Larry Kessler (June 20, 1942 – February 1, 2024) was the Founding Director of the AIDS Action Committee of Massachusetts, an agency that has served over half of all people diagnosed with AIDS in Massachusetts, educated generations about the disease, and secured progressive city, state, and federal AIDS policy.

== Early life ==
Kessler was born in 1942 in Pittsburgh, Pennsylvania. He worked as an ironworker, a small businessman, a seminarian, and a community organizer. In 1960, after high school, he briefly studied for the priesthood before becoming a full-time social activist.

== Activism ==
Kessler founded and directed Project Appalachia, an anti-poverty program, from 1966-1968. The Meals on Wheels program he started in McKees Rock, Pennsylvania, still operates today. As co-founder and director of Pittsburgh's Thomas Merton Center from 1970-1973, he took an active role in the civil rights, anti-poverty, and anti-war movements.

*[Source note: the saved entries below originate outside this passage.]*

Definition lifetime (type : string) (days : option Z) : Z :=
  if eqb type "AgentIdentityCredential" then Z.min (default 30 days) 90 else Z.min (default 7 days) 30.
Lemma prepared_lifetime type agent claims days t d final : prepared_claims type agent claims days t = Ok (d, final) →
  d = lifetime type days ∧ type ≠ "".
Proof.
  unfold prepared_claims, lifetime. destruct (eqb type "AgentIdentityCredential") eqn:H1t.
  - apply (proj1 (eqb_true _ _)) in H1t as ->. by intros [= <- _].
  - destruct (eqb type "AgentCapabilityCredential") eqn:H2t; [|done]. apply (proj1 (eqb_true _ _)) in H2t as ->.
    destruct (capability_claims _ _ _); [|done]. by intros [= <- _].
Qed.
Record resolved (issuer_id subject : string) (t : tables) (i : CredentialIssuer) (a : Agent) (o : Organization) (k : IssuerSigningKey) : Prop := {
  rs_issuer : issuer_by (ci_issuer_id i) t = Ok (Some i);
  rs_stopped : stopped i = false;
  rs_agent : ∃ x, agents t !! x = Some a;
  rs_active : ag_status a = ACTIVE;
  rs_org : organizations (identity t) !! ci_organization_id i = Some o;
  rs_key : ∃ y, issuer_key_table t !! y = Some k ∧ ik_issuer_id k = ci_id i ∧ ik_status k = "ACTIVE"
}.
Lemma subject_row subject t a : subject_agent subject t = Ok (Some a) → ∃ x, agents t !! x = Some a.
Proof.
  unfold subject_agent. destruct (py_uuid subject) as [id|]; cbn [mbind option_bind].
  - destruct (agents t !! id) as [b|] eqn:Hid; [intros [= ->]; by exists id | by intros (Hx & _)%one_some].
  - by intros (Hx & _)%one_some.
Qed.
Lemma resolve_Ok issuer_id subject s i a o k s' : resolve_issue issuer_id subject s = (Ok (i, a, o, k), s') →
  s' = s ∧ resolved issuer_id subject (cur s) i a o k.
Proof.
  unfold resolve_issue. rewrite one_or_run. destruct (issuer_by issuer_id (cur s)) as [[j|]|] eqn:Hi; [|done..].
  rewrite !bind_raise_if. destruct (eqb (ci_status j) "SUSPENDED") eqn:H1s; [done|]. destruct (eqb (ci_status j) "REVOKED") eqn:H2s; [done|].
  rewrite one_or_run. destruct (subject_agent subject (cur s)) as [[b|]|] eqn:Ha; [|done..]. rewrite !bind_raise_if.
  destruct (negb (eqb (ag_organization_id b) _)); [done|]. destruct (negb (eqb (ag_status b) ACTIVE)) eqn:Hact; [done|].
  rewrite bind_get_or. destruct (organizations _ !! _) as [org|] eqn:Horg; [|done]. rewrite one_or_run.
  destruct (active_key (ci_id j) (cur s)) as [[key|]|] eqn:Hk; [|done..]. intros [= -> -> -> -> ->]. split; [done|].
  pose proof (one_some _ _ _ Hi) as (_ & Hid & _). apply (proj1 (eqb_true _ _)) in Hid. subst issuer_id.
  apply one_some in Hk as ((y & Hy) & [Hki Hst]%andb_true_iff & _). apply (proj1 (eqb_true _ _)) in Hki, Hst.
  apply negb_false_iff in Hact. apply (proj1 (eqb_true _ _)) in Hact.
  split; [done | unfold stopped; by rewrite H1s, H2s | by apply (subject_row subject) | done | done | by exists y].
Qed.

Kessler continued his activism at Boston's Paulist Center from 1973-1979, where he expanded the Walk for Hunger into the year-round anti-hunger program, Project Bread. During Boston's desegregation crisis in 1974, Kessler served as a bus monitor to help Boston kids get to school safely.

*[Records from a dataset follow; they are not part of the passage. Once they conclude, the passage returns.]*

Definition signed_config (b : GatewayConfigBundle) : list (string * pyval) :=
  [("config_version", VInt (gb_config_version b)); ("organization_id", VStr (uuid_str (gb_organization_id b)));
   ("environment", VStr (gb_environment b)); ("issued_at", VStr (strftime_z (gb_created_at b)));
   ("expires_at", VStr (strftime_z (gb_expires_at b))); ("bundle", VDict (bundle_value (gb_bundle_json b)));
   ("bundle_sha256", VStr (gb_bundle_sha256 b)); ("signature", VStr (gb_signature b)); ("signing_key_id", VStr (gb_signing_key_id b))].
Definition get_signed_config_bundle (gateway_id : string) (client_version : option Z) : CDB (option (list (string * pyval))) :=
  gateway ← lift_db (find_gateway gateway_id);
  lift_db (raise_if (stopped_status (gw_status gateway))
    (GatewayControlError ("Gateway '" +:+ gateway_id +:+ "' is " +:+ py_lower (gw_status gateway) +:+ " and cannot receive configuration.")
      "GATEWAY_REVOKED" 403)) ;;
  let env := py_lower (gw_environment gateway) in
  latest ← lift_db (query (latest_bundle (gw_organization_id gateway) env));
  bundle ← match latest with
           | Some b => mret b
           | None => build_and_publish_config (gw_organization_id gateway) (environment_only env) None
           end;
  mret (if opt_check (λ v, v <? gb_config_version bundle) client_version then Some (signed_config bundle) else None).

(** ** Suspension and revocation *)

Definition gateway_of (org : uuid) (gateway_id : string) (t : tables) : result Exc (option EnterpriseGateway) :=
  scalar_one_or_none (λ g, eqb (gw_gateway_id g) gateway_id && eqb (gw_organization_id g) org) (gateway_table t).
Definition suspended (g : EnterpriseGateway) (now : time) : EnterpriseGateway :=
  MkGateway (gw_id g) (gw_gateway_id g) (gw_organization_id g) (gw_name g) (gw_deployment_type g) (gw_environment g) "SUSPENDED"
    (gw_version g) (gw_public_key g) (gw_fingerprint g) (gw_enrollment_token_hash g) (gw_enrollment_token_expires_at g)
    (gw_config_version g) (gw_labels g) (gw_offline_policy g) (gw_last_seen_at g) (gw_last_heartbeat_data g) (gw_created_at g) now
    (gw_revoked_at g) (Some now).
Definition revoked (g : EnterpriseGateway) (now : time) : EnterpriseGateway :=
  MkGateway (gw_id g) (gw_gateway_id g) (gw_organization_id g) (gw_name g) (gw_deployment_type g) (gw_environment g) "REVOKED"
    (gw_version g) None (gw_fingerprint g) None (gw_enrollment_token_expires_at g)
    (gw_config_version g) (gw_labels g) (gw_offline_policy g) (gw_last_seen_at g) (gw_last_heartbeat_data g) (gw_created_at g) now
    (Some now) (gw_suspended_at g).
Definition stop_gateway (stop : EnterpriseGateway → time → EnterpriseGateway) (event_type severity verb gateway_id : string) (org : uuid) :
    DB EnterpriseGateway :=
  gw ← one_or (gateway_of org gateway_id) (not_found gateway_id);
  now ← now_db;
  save_gateway (stop gw now) ;;
  add_security_event (gateway_event org event_type severity ("Enterprise gateway '" +:+ gateway_id +:+ "' " +:+ verb +:+ ".")
    [("gateway_id", VStr gateway_id)] now) ;;
  commit ;;
  mret (stop gw now).
Definition suspend_enterprise_gateway : string → uuid → DB EnterpriseGateway :=
  stop_gateway suspended "gateway_suspended" "warning" "suspended".
Definition revoke_enterprise_gateway : string → uuid → DB EnterpriseGateway :=
  stop_gateway revoked "gateway_revoked" "critical" "permanently revoked".

(** ** Handlers ([api/enterprise_gateways.py]) *)

Definition control_as_http {S A} (m : M S Exc A) : M S Exc A :=
  try_except m (λ e, match e with
    | GatewayControlError message _ status => throw (HTTPException status message)
    | e => throw e
    end).

(** The routes of the gateways themselves. *)
Definition enroll_gateway_endpoint (gateway_id : string) (payload : GatewayEnrollRequest) : CDB GatewayEnrollResponse :=
  control_as_http (enroll_enterprise_gateway gateway_id payload).
Definition heartbeat_endpoint (gateway_id : string) (payload : GatewayHeartbeatRequest) : DB GatewayHeartbeatResponse :=
  control_as_http (verify_gateway_heartbeat gateway_id payload).
(** Nothing: 304. *)
Definition download_config_endpoint (gateway_id : string) (client_version : option Z) : CDB (option (list (string * pyval))) :=
  control_as_http (get_signed_config_bundle gateway_id client_version).

(** The bodies of the routes of an organization; the routes themselves fail on the attribute
    [organization] of the workspace. *)
Definition register_gateway_in (org : Organization) (payload : GatewayRegistrationRequest) : DB (EnterpriseGateway * string * string) :=
  control_as_http (register_enterprise_gateway (og_id org) payload).
Definition list_gateways_in (org : Organization) (environment status_filter : option string) : DB (list EnterpriseGateway) :=
  let asks (o : option string) (v : string) : bool := match o with Some "" | None => true | Some s => eqb v (py_upper s) end in
  query (λ t, order_desc gw_created_at gw_id (select_rows (λ g,
    eqb (gw_organization_id g) (og_id org) && asks environment (gw_environment g) && asks status_filter (gw_status g)) (gateway_table t))).
Definition get_gateway_in (org : Organization) (gateway_id : string) : DB EnterpriseGateway :=
  one_or (gateway_of (og_id org) gateway_id) (HTTPException 404 "Gateway not found.").
Definition suspend_gateway_in (org : Organization) (gateway_id : string) : DB EnterpriseGateway :=
  control_as_http (suspend_enterprise_gateway gateway_id (og_id org)).
Definition revoke_gateway_in (org : Organization) (gateway_id : string) : DB EnterpriseGateway :=
  control_as_http (revoke_enterprise_gateway gateway_id (og_id org)).
Definition publish_config_in (org : Organization) (payload : GatewayPublishConfigRequest) (user : uuid) : CDB GatewayConfigBundle :=
  control_as_http (build_and_publish_config (og_id org) payload (Some user)).
Definition rollback_config_in (org : Organization) (target_version : Z) (user : uuid) : CDB GatewayConfigBundle :=
  control_as_http (rollback_gateway_config (og_id org) target_version (Some user)).
Definition get_config_history_in (org : Organization) (environment : string) : DB (list GatewayConfigBundle) :=
  query (λ t, take 50 (bundles_of (og_id org) (py_lower environment) t)).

Kessler retired in 2006, but returned to activism in 2013, when Victory Programs asked him to run the Boston Living Center, which serves HIV-positive individuals. Kessler retired for a second time in 2015.

===AIDS activism===
While running a successful business in 1982, Kessler first heard about the onset of the HIV/AIDS epidemic. He and others met at Fenway Community Health Clinic to discuss the crisis, and the AIDS Action Committee of Massachusetts (AAC) was created. Kessler became its first employee in 1983, and served as AAC's Executive Director from 1983 until early 2002, when he moved into the Founding Director's role at the agency.

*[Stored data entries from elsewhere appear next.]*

(** ** Witnesses and limits *)

(** A digest that keeps the start of its input. *)
Definition short_hashing : Hashing := {| sha256_hex s := "h" +:+ str_take 60 s |}.
Definition short_documents : Loaders :=
  {| json_loads _ := Err "no JSON"; yaml_safe_load _ := Err "no document"; loaders_hashing := short_hashing |}.
Definition no_pem : ControlPlane := {| control_plane_pem := None |}.
Local Existing Instances short_documents sample_keys sample_ed25519 no_pem.
Lemma short_digest s : sha256_hex s ≠ "".
Proof. done. Qed.

Definition gateway_org : Organization := sample_org 50 9.
Definition before_gateways : world := (MkCpStore None None, account_tables [sample_user 9] [gateway_org] [] []).
Definition edge_registration (env : string) : GatewayRegistrationRequest := MkGatewayRegistration "Edge" "SIDECAR" env "FAIL_CLOSED" [].
Definition edge_key : string := b64encode (key_bytes "edge").
Definition edge_enrollment : GatewayEnrollRequest := MkGatewayEnroll "gw_tok_hex0" edge_key None None.
Definition the_gateway : string := "gw_hex1".
Definition at_minute (n : Z) (r : control_request) : incoming := MkIncoming r (Z.to_nat (100 * n)) (some_day + n * minute).
Definition first_requests : list incoming :=
  [at_minute 0 (Register gateway_org (edge_registration "PRODUCTION")); at_minute 1 (Enroll the_gateway edge_enrollment);
   at_minute 2 (Enroll the_gateway edge_enrollment); at_minute 3 Restart; at_minute 4 (Publish gateway_org (environment_only "Production") 9);
   at_minute 5 (Download the_gateway (Some 0))].
Lemma before_ok : bundles_ok before_gateways ∧ gateways_ok before_gateways.2 ∧ store_ok before_gateways.1.
Proof.
  assert (Hb : ∀ x, bundle_table before_gateways.2 !! x = None) by (intros x; apply lookup_empty).
  assert (Hg : ∀ x, gateway_table before_gateways.2 !! x = None) by (intros x; apply lookup_empty).
  split_and!; [| |by left].
  - split_and!; [intros x b | intros x b | intros x y b c]; by rewrite Hb.
  - split; [intros x g | intros x y g h]; by rewrite Hg.
Qed.
Definition enrolled_at (i : nat) (l : list incoming) : option GatewayEnrollResponse :=
  match replies before_gateways l !! i with Some (Ok (EnrolledAs r)) => Some r | _ => None end.
Definition delivered_at (i : nat) (l : list incoming) : option (list (string * pyval)) :=
  match replies before_gateways l !! i with Some (Ok (Config (Some d))) => Some d | _ => None end.
Lemma enrolled_at_reply i l r : enrolled_at i l = Some r → replies before_gateways l !! i = Some (Ok (EnrolledAs r)).
Proof. unfold enrolled_at. intros Hr. repeat case_match; congruence. Qed.
Lemma delivered_at_reply i l d : delivered_at i l = Some d → replies before_gateways l !! i = Some (Ok (Config (Some d))).
Proof. unfold delivered_at. intros Hr. repeat case_match; congruence. Qed.


(** The token works once: the second request with it, the third of the list, does not enroll. *)
Lemma enrolled_once_witness : outcomes_of enrolled_outcome before_gateways first_requests !! 2%nat ≠ Some (Some the_gateway).
Proof.
  intros Hj. destruct before_ok as (_ & Hg & Hk).
  assert (Hi : outcomes_of enrolled_outcome before_gateways first_requests !! 1%nat = Some (Some the_gateway)) by (vm_compute; reflexivity).
  pose proof (enrolled_once before_gateways first_requests 1 2 the_gateway Hg Hk Hi Hj) as Hij. discriminate Hij.
Defined.

(** Suspension has no end: [Temporarily suspend gateway operations] has no operation that resumes it. *)
Definition suspended_world : world := serve_all before_gateways
  [at_minute 0 (Register gateway_org (edge_registration "PRODUCTION")); at_minute 1 (Enroll the_gateway edge_enrollment); at_minute 2 (Suspend gateway_org the_gateway)].
Lemma suspended_here : gateways_ok suspended_world.2 ∧ store_ok suspended_world.1 ∧ stopped_in the_gateway suspended_world.2.
Proof.
  destruct before_ok as (_ & Hg & Hk). unfold suspended_world. destruct (serve_all_steps before_gateways
    [at_minute 0 (Register gateway_org (edge_registration "PRODUCTION")); at_minute 1 (Enroll the_gateway edge_enrollment); at_minute 2 (Suspend gateway_org the_gateway)] Hk) as [Hs Hk'].
  split_and!; [by eapply gateways_kept | exact Hk' |]. fold suspended_world.
  destruct (find_first (λ g, eqb (gw_gateway_id g) the_gateway && is_some (gw_stopped g)) (rows (gateway_table suspended_world.2))) as [g|] eqn:Hf;
    [|vm_compute in Hf; discriminate].
  apply find_first_Some in Hf as [(k & Hgk)%elem_of_rows [Hid Hst]%andb_true_iff]. apply (proj1 (eqb_true _ _)) in Hid. by exists k, g.
Qed.
Lemma stopped_for_ever_witness : ∃ message, serve suspended_world (at_minute 4 (Download the_gateway None)) = (Err (HTTPException 403 message), suspended_world).
Proof.
  destruct suspended_here as (Hg & Hk & Hs).
  exact (stopped_for_ever suspended_world [] the_gateway (at_minute 4 (Download the_gateway None)) Hg Hk Hs eq_refl).
Defined.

In 1985, Kessler was a founding board member of the National AIDS Network, and later a founding board member of AIDS Action Council in Washington. In 1989, he was appointed to the National Commission on AIDS by the U.S. Senate.

==The Larry Kessler 5K Run==
AAC relies on funding each year from its annual AIDS Walk Boston and Larry Kessler 5K Run where participants engage in peer-to-peer fundraising in support of the agency. The Larry Kessler 5K Run originated as a 5K race held concurrently with AIDS Walk Boston in 2001 and was renamed in honor of AAC's founding director in 2006.